By April 1944, the first operational B-29s of the newly formed 20th Air Force began to touch down on dusty airfields in India. The program required thousands of sub-contractors but with extraordinary effort, it all came together, despite major teething problems. Both Curtiss-Wright and the Dodge automobile company vastly expanded their manufacturing capacity to build the bomber's powerful and complex Curtiss-Wright R-3350 turbo supercharged engines. Boeing built new B-29 plants at Renton, Washington, and Wichita, Kansas, while Bell built a new plant at Marietta, Georgia, and Martin built one in Omaha, Nebraska. Building this advanced bomber required massive logistics. Fourteen service-test YB-29s followed as production began to accelerate. By the end of the year the second aircraft was ready for flight. The first XB-29 took off at Boeing Field in Seattle on September 21, 1942. B-29s also routinely carried as many as twenty different types of radios and navigation devices.
The B-29B was equipped with the AN/APG-15B airborne radar gun sighting system mounted in the tail to assist in providing accurate defense against enemy fighters attacking at night. These systems were accurate enough to enable relatively accurate bombing through cloud layers that completely obscured the target. Depending on the type of mission, a B-29 carried the AN/APQ-13 or AN/APQ-7 Eagle radar system to aid bombing and navigation. They aimed the guns using computerized sights, and each gunner could take control of two or more turrets to concentrate firepower on a single target.īoeing also equipped the B-29 with advanced radar equipment and avionics. Gunners operated these turrets by remote control-a true innovation. 50 caliber machine guns and a 20-mm cannon (in early versions of the B-29) were fitted in the tail beneath the rudder. One of these turrets fired from behind the nose gear and the other hung further back near the tail.

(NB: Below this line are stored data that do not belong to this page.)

Lemma within_clamp_opp (voxels offset : int3) :
  within_clamp voxels offset ->
  within_clamp voxels (mk_vec3 (- x offset) (- y offset) (- z offset)).
Proof.
  intros H a. specialize (H a). destruct a; simpl in *; lia.
Qed.

(** One step of the wrap invariant. *)
Lemma shiftOrigin_keeps_invariant vol ox oy oz this :
  origin_in_window (buffer_ this) ->
  origin_congruent (buffer_ this) ->
  within_clamp (voxels_size (buffer_ this)) (mk_vec3 ox oy oz) ->
  origin_in_window (buffer_ (shiftOrigin vol ox oy oz this)) /\
  origin_congruent (buffer_ (shiftOrigin vol ox oy oz this)).
Proof.
  intros Hw Hc Hk. split; intros a.
  - rewrite shiftOrigin_origin_GRID, shiftOrigin_voxels_size.
    apply shift_axis_range; [apply Hw | apply Hk].
  - rewrite shiftOrigin_origin_GRID, shiftOrigin_origin_GRID_global,
      shiftOrigin_voxels_size.
    rewrite shift_axis_mod by (apply Hw || apply Hk).
    apply congruent_after_offset, Hc.
Qed.

(** A goal quantified over the axes, at a concrete window: one case per
    axis, each an arithmetic fact after evaluation. *)
Ltac on_each_axis :=
  let a := fresh "a" in
  intros a; destruct a; simpl; unfold shift_axis; simpl;
  solve [lia | reflexivity].

(** ** The wrap invariant over sequences of shifts *)

(** C1.  Start from a rolling origin that lies in [[0, voxels_size)] and
    is congruent to the global origin modulo [voxels_size] on every axis,
    and run any sequence of [shiftOrigin] calls whose offsets satisfy
    [|offset| <= voxels_size - 1] per axis.  Then after each call of the
    sequence the rolling origin ([origin_GRID]) still lies in
    [[0, voxels_size)] and is still congruent to the global origin
    ([origin_GRID_global]) modulo [voxels_size], on every axis. *)
Theorem wrap_invariant (calls : list shift_call) (this : CyclicalBuffer) :
  origin_in_window (buffer_ this) ->
  origin_congruent (buffer_ this) ->
  Forall (fun c => within_clamp (voxels_size (buffer_ this)) (call_offset c))
         calls ->
  Forall (fun after =>
            origin_in_window (buffer_ after) /\ origin_congruent (buffer_ after))
         (shift_trace this calls).
Proof.
  revert this.
  induction calls as [| c rest IH]; intros this Hw Hc Hk; simpl.
  - constructor.
  - inversion Hk as [| c' rest' Hc0 Hrest]; subst.
    assert (Hoff : call_offset c
                   = mk_vec3 (x (call_offset c)) (y (call_offset c))
                             (z (call_offset c)))
      by (destruct (call_offset c); reflexivity).
    rewrite Hoff in Hc0.
    destruct (shiftOrigin_keeps_invariant (call_volume c) _ _ _ this Hw Hc Hc0)
      as [Hw' Hc'].
    constructor.
    + split; assumption.
    + apply IH; [exact Hw' | exact Hc' |].
      unfold apply_shift. rewrite shiftOrigin_voxels_size. exact Hrest.
Qed.

Lemma wrap_invariant_witness :
  Forall (fun after =>
            origin_in_window (buffer_ after) /\ origin_congruent (buffer_ after))
         (shift_trace window10 sample_calls).
Proof.
  apply (wrap_invariant sample_calls window10).
  - on_each_axis.
  - on_each_axis.
  - repeat constructor; on_each_axis.
Defined.

(** ** The commit step on one call *)

(** C2.  On every axis [shiftOrigin] increments the global origin by the
    offset, with no condition and no wraparound; and when the rolling
    origin starts in [[0, voxels_size)] and [|offset| <= voxels_size - 1],
    the new rolling origin is [(origin + offset) mod voxels_size], obtained
    from the sum by one subtraction of [voxels_size] when the sum is too
    large, one addition when it is negative, and no correction otherwise:
    one correction suffices. *)
Theorem shiftOrigin_commit (vol : TsdfVolume) (ox oy oz : Z)
    (this : CyclicalBuffer) (a : axis) :
  let offset := component a (mk_vec3 ox oy oz) in
  let nb_voxels := component a (voxels_size (buffer_ this)) in
  let before := buffer_ this in
  let after := buffer_ (shiftOrigin vol ox oy oz this) in
  component a (origin_GRID_global after)
  = component a (origin_GRID_global before) + offset
  /\
  (origin_in_window before ->
   within_clamp (voxels_size before) (mk_vec3 ox oy oz) ->
   component a (origin_GRID after)
   = (component a (origin_GRID before) + offset) mod nb_voxels
   /\
   single_correction (component a (origin_GRID before)) offset nb_voxels
                     (component a (origin_GRID after))).
Proof.
  cbv zeta. split.
  - apply shiftOrigin_origin_GRID_global.
  - intros Hw Hk. rewrite shiftOrigin_origin_GRID. split.
    + apply shift_axis_mod; [apply Hw | apply Hk].
    + apply shift_axis_cases, Hw.
Qed.

Lemma shiftOrigin_commit_witness :
  component X (origin_GRID (buffer_ (shiftOrigin store 7 0 0 window10_shifted)))
  = (4 + 7) mod 10.
Proof.
  refine (proj1 (proj2 (shiftOrigin_commit store 7 0 0 window10_shifted X) _ _)).
  - on_each_axis.
  - on_each_axis.
Defined.

(** ** Reversibility *)

(** C5.  From a rolling origin inside [[0, voxels_size)], a shift by
    [(ox, oy, oz)] with [|offset| <= voxels_size - 1] per axis followed by
    a shift by [(-ox, -oy, -oz)] gives back the rolling origin and the
    global origin the buffer had before the first shift. *)
Theorem shiftOrigin_reversible (vol vol' : TsdfVolume) (ox oy oz : Z)
    (this : CyclicalBuffer) :
  origin_in_window (buffer_ this) ->
  within_clamp (voxels_size (buffer_ this)) (mk_vec3 ox oy oz) ->
  let back :=
    shiftOrigin vol' (- ox) (- oy) (- oz) (shiftOrigin vol ox oy oz this) in
  origin_GRID (buffer_ back) = origin_GRID (buffer_ this) /\
  origin_GRID_global (buffer_ back) = origin_GRID_global (buffer_ this).
Proof.
  intros Hw Hk back. subst back. split; apply vec3_ext; intros a.
  - rewrite !shiftOrigin_origin_GRID, shiftOrigin_voxels_size.
    replace (component a (mk_vec3 (- ox) (- oy) (- oz)))
      with (- component a (mk_vec3 ox oy oz)) by (destruct a; reflexivity).
    apply shift_axis_back; [apply Hw | apply Hk].
  - rewrite !shiftOrigin_origin_GRID_global.
    destruct a; simpl; lia.
Qed.

Lemma shiftOrigin_reversible_witness :
  origin_GRID (buffer_ (shiftOrigin store (- 9) (- -9) (- 3)
                          (shiftOrigin store 9 (-9) 3 window10_shifted)))
  = mk_vec3 4 0 0
  /\
  origin_GRID_global (buffer_ (shiftOrigin store (- 9) (- -9) (- 3)
                                 (shiftOrigin store 9 (-9) 3 window10_shifted)))
  = mk_vec3 4 0 0.
Proof.
  apply (shiftOrigin_reversible store store 9 (-9) 3 window10_shifted).
  - on_each_axis.
  - on_each_axis.
Defined.

(** ** The logical start address *)

(** C6.  After [shiftOrigin] the logical start address
    ([tsdf_rolling_buff_origin]) is
    [base + rowStride * (voxels_size.y * origin_GRID.z + origin_GRID.y)
     + origin_GRID.x], row-major with x fastest, then y, then z, where
    [origin_GRID] is the rolling origin after the commit, that is the old
    one moved by the offsets of this call. *)
Theorem shiftOrigin_rolling_address (vol : TsdfVolume) (ox oy oz : Z)
    (this : CyclicalBuffer) :
  let before := buffer_ this in
  let after := buffer_ (shiftOrigin vol ox oy oz this) in
  let base := data (TsdfVolume_data vol) in
  let rowStride := step (TsdfVolume_data vol) in
  tsdf_rolling_buff_origin after
  = base
    + rowStride * (y (voxels_size after) * z (origin_GRID after)
                   + y (origin_GRID after))
    + x (origin_GRID after)
  /\
  origin_GRID after
  = mk_vec3 (shift_axis (x (origin_GRID before)) ox (x (voxels_size before)))
            (shift_axis (y (origin_GRID before)) oy (y (voxels_size before)))
            (shift_axis (z (origin_GRID before)) oz (z (voxels_size before))).
Proof.
  cbv zeta. split; reflexivity.
Qed.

#CREW OF ENOLA GAY FROM LOUISIANA PLUS#
50 caliber machine guns (four guns in later versions), and another turret aft near the vertical tail equipped with two machine guns plus two more turrets beneath the fuselage, each equipped with two. Engineers placed five gun turrets on the fuselage: a turret above and behind the cockpit that housed two.

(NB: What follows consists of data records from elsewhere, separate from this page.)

(** * fscrypt, cmd/fscrypt/errors.go: error values, suggestions and usage errors

    A shallow embedding of the top-level error handling of the fscrypt
    command: the package-level error values, [getErrorSuggestions],
    [newExitError], the [usageError] type with its [ExitCode] method, and
    [checkRequiredFlags].

    Go values are modelled as follows.
    - A pointer is an address ([ptr], a natural number); two pointers are
      equal when their addresses are.
    - An [error] is a non-nil interface value: its constructor is the dynamic
      type, and [go_eq] is Go's [==] on interface values.
    - Code that allocates runs in a state monad over the next free address
      ([Alloc]); code that reads or writes objects shared through pointers
      runs in a state-and-panic monad over the store ([M]). *)

From Stdlib Require Import Ascii String ZArith NArith Lia.
From stdpp Require Import base option list gmap strings pretty.

Open Scope string_scope.
Open Scope Z_scope.

(** ** Characters that a string literal here does not hold *)

Definition dq : string := String "034"%char EmptyString.   (* the double quote *)
Definition nl : string := String "010"%char EmptyString.   (* line feed *)
Definition tab : string := String "009"%char EmptyString.  (* horizontal tab *)

(** The line break inside the raw (back-quoted) literals of
    [getErrorSuggestions]: a line feed followed by the three tabs that indent
    the continuation line in errors.go. *)
Definition br : string := nl +:+ tab +:+ tab +:+ tab.

(** ** Package fmt: Sprintf with the verbs %s, %d, %v and %% *)

Module fmt.

Inductive arg : Type :=
  | ArgString (s : string)
  | ArgInt (z : Z).

Definition operand (a : arg) : string :=
  match a with
  | ArgString s => s
  | ArgInt z => pretty z
  end.

Definition typed (a : arg) : string :=
  match a with
  | ArgString s => "string=" +:+ s
  | ArgInt z => "int=" +:+ pretty z
  end.

(** One verb applied to one operand.  A verb that does not fit the operand's
    type prints Go's [%!verb(type=value)]. *)
Definition verb (v : ascii) (a : arg) : string :=
  match v, a with
  | "s"%char, ArgString s => s
  | "d"%char, ArgInt z => pretty z
  | "v"%char, _ => operand a
  | _, _ => "%!" +:+ String v ("(" +:+ typed a +:+ ")")
  end.

Fixpoint extra (args : list arg) : string :=
  match args with
  | [] => EmptyString
  | [a] => typed a
  | a :: args' => typed a +:+ ", " +:+ extra args'
  end.

(** Width, precision and flags are not modelled: errors.go uses none. *)
Fixpoint Sprintf (format : string) (args : list arg) : string :=
  match format with
  | EmptyString =>
      match args with
      | [] => EmptyString
      | _ => "%!(EXTRA " +:+ extra args +:+ ")"
      end
  | String "%"%char EmptyString => "%!(NOVERB)"
  | String "%"%char (String v rest) =>
      if Ascii.eqb v "%"%char then String "%"%char (Sprintf rest args)
      else match args with
           | [] => "%!" +:+ String v ("(MISSING)" +:+ Sprintf rest [])
           | a :: args' => verb v a +:+ Sprintf rest args'
           end
  | String c rest => String c (Sprintf rest args)
  end.
Lemma mark_used_NoDup (st : GameState) (col : nat) (ch : ascii) :
  NoDup (used_supply_indices st) -> NoDup (mark_used st col ch).
Proof.
  intros Hnd. destruct (mark_used_cases st col ch) as [[_ ->]|(i & Hocc & ->)];
    [exact Hnd|].
  destruct Hocc as (column & _ & _ & Hu).
  apply NoDup_app; [exact Hnd|repeat constructor; intros []|].
  intros a Ha [<-|[]]. contradiction.
Qed.

Lemma place_next_letter_done (st : GameState) :
  length (letter_positions st) <= placed_count st ->
  place_next_letter st = OK (false, st).
Proof.
  intros H. unfold place_next_letter.
  apply Nat.leb_le in H. now rewrite H.
Qed.

Lemma place_next_letter_step (st : GameState) (rc : nat * nat) (ch : ascii) :
  nth_error (letter_positions st) (placed_count st) = Some rc ->
  nth_error (remove_spaces (answer (quote st))) (placed_count st) = Some ch ->
  place_next_letter st = OK (true, placed st (snd rc) ch).
Proof.
  intros Hrc Hch. unfold place_next_letter, getitem.
  assert (Hlt : placed_count st < length (letter_positions st))
    by (apply nth_error_Some; congruence).
  apply Nat.leb_gt in Hlt. rewrite Hlt, Hrc. simpl. rewrite Hch. reflexivity.
Qed.

Lemma firstn_snoc {A : Type} (l : list A) (n : nat) (x : A) :
  nth_error l n = Some x -> firstn (n + 1) l = firstn n l ++ [x].
Proof.
  revert n; induction l as [|a l IH]; intros [|n]; simpl; try discriminate.
  - now intros [= ->].
  - intros H. f_equal. now apply IH.
Qed.

Lemma placed_consistent (st : GameState) (rc : nat * nat) (ch : ascii) :
  consistent st ->
  nth_error (letter_positions st) (placed_count st) = Some rc ->
  nth_error (remove_spaces (answer (quote st))) (placed_count st) = Some ch ->
  consistent (placed st (snd rc) ch).
Proof.
  intros (Hans & Hpc & Hpl & Hnd & Hlen) Hrc Hch.
  assert (Hlt : placed_count st < length (letter_positions st))
    by (apply nth_error_Some; congruence).
  unfold consistent, placed; cbn.
  repeat split.
  - exact Hans.
  - lia.
  - rewrite Hpl. symmetry. now apply firstn_snoc.
  - now apply mark_used_NoDup.
  - destruct (mark_used_cases st (snd rc) ch) as [[_ ->]|(i & _ & ->)];
      rewrite ?length_app; simpl; lia.
Qed.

To protect the Superfortress, Boeing designed a remote-controlled, defensive weapons system. For the crew, flying at altitudes above 18,000 feet became much more comfortable as pressure and temperature could be regulated in the crew work areas. More revolutionary was the size and sophistication of the pressurized sections of the fuselage: the flight deck forward of the wing, the gunner's compartment aft of the wing, and the tail gunner's station. This wing design allowed the B-29 to cruise at high speeds at high altitudes but maintained comfortable handling characteristics during slower airspeeds necessary during takeoff and landing. In April 1941, the Army issued another contract for 250 aircraft plus spare parts equivalent to another 25 bombers, eight months before Pearl Harbor and nearly a year-and-a-half before the first Superfortress would fly.Īmong the design's innovations was a long, narrow, high-aspect ratio wing equipped with large Fowler-type flaps. The Army was impressed with the Boeing design and issued a contract for two flyable prototypes in September 1940. Boeing, Consolidated, Douglas, and Lockheed responded with design proposals. It described an airplane that could carry a maximum bomb load of 909 kg (2,000 lb) at a speed of 644 kph (400 mph) a distance of at least 8,050 km (5,000 miles). Several years of preliminary studies paralleled a continuous fight against those who saw limited utility in developing such an expensive and unproven aircraft but the Air Corps issued a requirement for the new bomber in February 1940. Army Air Corps leaders recognized the need for very long-range bombers that exceeded the performance of the B-17 Flying Fortress. On August 14, 1945, the Japanese accepted Allied terms for unconditional surrender. Enola Gay flew as the advance weather reconnaissance aircraft that day. Sweeney piloted the B-29 Bockscar and dropped a highly enriched plutonium, implosion-type atomic bomb on Nagasaki, Japan. Tibbets, Jr., in command of the Superfortress Enola Gay, dropped a highly enriched uranium, explosion-type, "gun-fired," atomic bomb on Hiroshima, Japan. During the war in the Pacific Theater, the B-29 delivered the first nuclear weapons used in combat. Boeing installed very advanced armament, propulsion, and avionics systems into the Superfortress. Boeing's B-29 Superfortress was the most sophisticated, propeller-driven, bomber to fly during World War II, and the first bomber to house its crew in pressurized compartments.